You might be able to discern which movie I liked a bit better from the above introduction. If you guessed “Mortdecai”, you guessed right, even if this movie about rich people, assorted terrorists and criminals, and a British intelligence agent all chasing a valuable piece of art isn’t quite art itself. But it sure beats “Girl”, which announces its complete lack of effort and intention simply by having Lopez as its star.

Mortdecai

https://youtu.be/2-jmB7cki-M

As a Catholic and a film critic for both Catholic, Christian and secular media outlets, I’ve learned to judge movies both artistically and for their moral content or lack thereof. “Mortdecai” stars Depp as Charlie Mortdecai, a wealthy yet financially imperiled and shady art dealer who travels the globe selling famous paintings at nonetheless overpriced levels.

He’s joined on his adventures by a servant/bodyguard named Jock (Paul Bettany), who helps him fight, shoot or drive his way out of the trouble he always falls into, and his wife Johanna (Gwyneth Paltrow). She’s the perfect accomplice in his schemes until she sees his new mustache and is utterly revolted, threatening to leave Mortdecai if he doesn’t shave it off.

Problem is, he’s so self-absorbed, he stands his ground, even as they get involved in a madcap race to get their hands on a valuable painting by the artist Goya before a Syrian terrorist can. Teams of Russian and Asian gangsters, along with shady art collectors from around the world and a British Intelligence inspector (Ewan McGregor) who used to be Mortdecai’s romantic rival for Johanna are in hot pursuit as well.

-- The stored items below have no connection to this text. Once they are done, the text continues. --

Definition with_key (c : CommandRecord.t) (id : Z) : CommandRecord.t :=
  {| CommandRecord.ID := id; CommandRecord.ProxyID := CommandRecord.ProxyID c;
     CommandRecord.SessionID := CommandRecord.SessionID c; CommandRecord.HostID := CommandRecord.HostID c;
     CommandRecord.UserID := CommandRecord.UserID c; CommandRecord.Username := CommandRecord.Username c;
     CommandRecord.HostIP := CommandRecord.HostIP c; CommandRecord.Command := CommandRecord.Command c;
     CommandRecord.Output := CommandRecord.Output c; CommandRecord.ExitCode := CommandRecord.ExitCode c;
     CommandRecord.ExecutedAt := CommandRecord.ExecutedAt c; CommandRecord.DurationMs := CommandRecord.DurationMs c |}.
(** The key is made up unless the row comes with one. *)
Definition CreateCommandRecord (record : CommandRecord.t) : DB CommandRecord.t := statement (λ db,
  let rows := command_records (logs (aux db)) in
  let row := if CommandRecord.ID record =? 0 then with_key record (next_id CommandRecord.ID rows) else record in
  if existsb (λ c, CommandRecord.ID c =? CommandRecord.ID row) rows then Err DuplicatedKey
  else Ok (set_command_records db (rows ++ [row]), row)).
Definition of_command_session (sessionID : text) (c : CommandRecord.t) : bool :=
  text_eqb (CommandRecord.SessionID c) sessionID.
Definition executed_before (a b : CommandRecord.t) : Prop := CommandRecord.ExecutedAt a <= CommandRecord.ExecutedAt b.
#[global] Instance executed_before_dec : RelDecision executed_before.
Proof. intros a b. apply Z_le_dec. Defined.
Definition executed_after (a b : CommandRecord.t) : Prop := executed_before b a.
#[global] Instance executed_after_dec : RelDecision executed_after.
Proof. intros a b. apply Z_le_dec. Defined.
Definition on_shown_host (hostFilter : text) (c : CommandRecord.t) : bool :=
  is_empty hostFilter || text_eqb hostFilter (txt "all") || text_eqb (CommandRecord.HostIP c) hostFilter.
Definition FindCommandsBySessionID (sessionID : text) : DB (list CommandRecord.t) :=
  find (λ db, merge_sort executed_before (keep (of_command_session sessionID) (command_records (logs (aux db))))).
Definition CountCommandsBySessionID (sessionID : text) : DB Z :=
  count (λ db, keep (of_command_session sessionID) (command_records (logs (aux db)))).
(** The table has no column [host_name]: a search is refused by the database. *)
Definition FindCommandRecords (page pageSize : Z) (search hostFilter : text) : DB (list CommandRecord.t * Z) :=
  if negb (is_empty search) then query (λ _, Err DBFailure)
  else page_counted (λ db, merge_sort executed_after
         (keep (on_shown_host hostFilter) (command_records (logs (aux db))))) page pageSize.
End SessionRepository.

But Is It Suitable For Catholics?

“Mortdecai” has been savaged by most critics as being heavy-handed, but I and the audience I saw it with laughed and chuckled throughout. It resembles the “Austin Powers” movies, if they were made in the lush visual style of Wes Anderson (of “Grand Budapest Hotel” and “The Royal Tenenbaums” fame). There are sexual innuendos at a rapid clip throughout the movie, but most of them – there IS one gross line, but it’s a blip on the screen of the overall movie – are still much less crass than those uttered by Mike Myers’ Austin Powers in those films.

The only actual sex shown is a three-second glimpse of a young Johanna on top of Mortdecai in a college dorm room in their pre-marriage days, where it is implied that she’s nude but no breasts or other sexual organs are shown. Otherwise, they’re tastefully seen in a bathtub, as flirtatious as the day they met. There’s almost no foul language and the ample comic violence is indeed comically cartoonish rather than anything anyone could possibly be offended by.